According to a Hadith from Sahih al-Bukhari, Tarawih prayer is eight rakats. The Prophet (pbuh) led the Taraweeh Prayer for eight rakats. The Taraweeh Prayer is a sunnah al-muakkada. The shortest is two rakats and the longest is twenty rakats. However, during the time of Umar b. Abdulaziz, the people of Medina observed the Taraweeh Prayer for thirty-six rakats. (Fathu’l Bari, v.4, p.220)
The number of rakats of the Taraweeh Prayer is based on the practice of Umar (may Allah be pleased with him). Umar led the Taraweeh Prayer in Masjid an-Nabawi for twenty rakats in the final times of his caliphate. After the period of Four Caliphs, no one objected to observing the Taraweeh prayer for twenty rakats. Scholars depend acted upon this hadith of the Prophet (pbuh) regarding this issue:
“ After me, follow my sunnah and the sunnah of the caliphs in the right path” (Tirmidhi, Ilm, 16; Ibn Hanbal, IV, 126).

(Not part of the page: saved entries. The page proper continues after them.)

(* ===== verification/PolicyIpc.v ===== *)
(** * The kernel's policy engine client: line-delimited JSON over a Unix socket

    Models [crates/adapters/src/policy_engine_client.rs]: one connection per
    request, one JSON line out, one JSON line back, three timeouts, and the five
    reply parsers.  The process at the other end of the socket is the parameter
    [Sidecar]; a request id (a UUID v7) is an argument.  [PolicyEngine] is the
    interface the kernel's routes rely on, [ipc_policy_engine] its implementation
    by this client. *)

From S2P Require Import Prelude RustStr Float64 Crates Json Serde Token.
From stdpp Require Import pretty.

Local Open Scope N_scope.

(** ** [std::time::Duration] and its [Debug] text *)

Record Duration := { dur_secs : N; dur_nanos : N }.

Definition from_secs (n : N) : Duration := {| dur_secs := n; dur_nanos := 0 |}.

(** The first [width] decimal digits of [frac / (10 * div)], without trailing zeros. *)
Fixpoint frac_digits (width : nat) (frac div : N) : string :=
  match width with
  | O => ""
  | S width =>
    if frac =? 0 then "" else
    String (pretty_N_char (frac / div)) (frac_digits width (frac mod div) (div / 10))
  end.

Definition fmt_decimal (integer frac div : N) (width : nat) (unit : string) : string :=
  let digits := frac_digits width frac div in
  u64_to_string integer +:+ (if is_empty digits then "" else "." +:+ digits) +:+ unit.

Definition duration_debug (d : Duration) : string :=
  if 0 <? dur_secs d then fmt_decimal (dur_secs d) (dur_nanos d) 100000000 9 "s" else
  if 1000000 <=? dur_nanos d
  then fmt_decimal (dur_nanos d / 1000000) (dur_nanos d mod 1000000) 100000 6 "ms" else
  if 1000 <=? dur_nanos d
  then fmt_decimal (dur_nanos d / 1000) (dur_nanos d mod 1000) 100 3 "µs"
  else fmt_decimal (dur_nanos d) 0 1 0 "ns".

Example duration_debug_1 :
  (duration_debug <$> [from_secs 5; {| dur_secs := 1; dur_nanos := 50000000 |};
                       {| dur_secs := 0; dur_nanos := 250000000 |}; from_secs 0]) =
  ["5s"; "1.05s"; "250ms"; "0ns"]%string.
Proof. reflexivity. Qed.

(** ** Errors *)

Inductive IpcError :=
| IpcConnect (e : string)
| IpcTimeout (what : string)
| IpcEof
| MalformedResponse (what : string)
| SidecarReportedError (e : string)
| RequestIdMismatch (expected got : string).

Definition ipc_kind (e : IpcError) : string :=
  match e with
  | IpcConnect _ => "IpcConnect"
  | IpcTimeout _ => "IpcTimeout"
  | IpcEof => "IpcEof"
  | MalformedResponse _ => "MalformedResponse"
  | SidecarReportedError _ => "SidecarReportedError"
  | RequestIdMismatch _ _ => "RequestIdMismatch"
  end.

(** [detail], the [Display] text. *)
Definition ipc_detail (e : IpcError) : string :=
  match e with
  | IpcConnect e => "ipc_connect:" +:+ e
  | IpcTimeout w => "ipc_timeout:" +:+ w
  | IpcEof => "ipc_eof"
  | MalformedResponse w => "malformed_response:" +:+ w
  | SidecarReportedError e => "sidecar_error:" +:+ e
  | RequestIdMismatch expected got => "request_id_mismatch:" +:+ expected +:+ " vs " +:+ got
  end.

Furthermore, it is reported that Abdullah b. Abbas (may Allah be pleased with him) observed the Taraweeh Prayer for twenty rakats and afterwards he observed three rakats of Witr prayer in the month of Ramadan. When Imam Abu Hanifa was asked about Umar’s application as regards to this issue, he answered:
Taraweeh Prayer is a sunnah al-muakkada with no doubt. Umar’s observing this prayer in community and for twenty rakats is not a personal preference and not an innovation, either. He did so depending on a juridical principle that he knew and on a will of Muhammad (pbuh). (at-Tahtawi, Hashiya, 334).
Performing it twenty-rakat is the better one. In the present time, some people insist that tarawih prayer is eight rakats basing their claim on a hadith reported by Hazrat Aisha. Nevertheless, Ibn Abbas (may Allah be pleased with him) related that our Prophet performed twenty rakats of tarawih prayer and witr prayer (a necessary prayer performed between night prayer and dawn prayer) in congregation during the month of Ramadan. Moreover, concerning the issue, the companions of our prophet had unity of action. After all, the tarawih prayer is twenty rakats according to the Hanafi, Shafi'i and Hanbali, madhhabs (schools of law). In the Maliki school, there are two opinions about it: one is twenty rakats and the other is thirty-six rakats. However, the twenty-rakat view is more common. For this reason, the ones who are too old and sick should at least perform eight rakats if they can afford it, and yet Muslim people who are robust enough must perform the twenty-rakat prayer.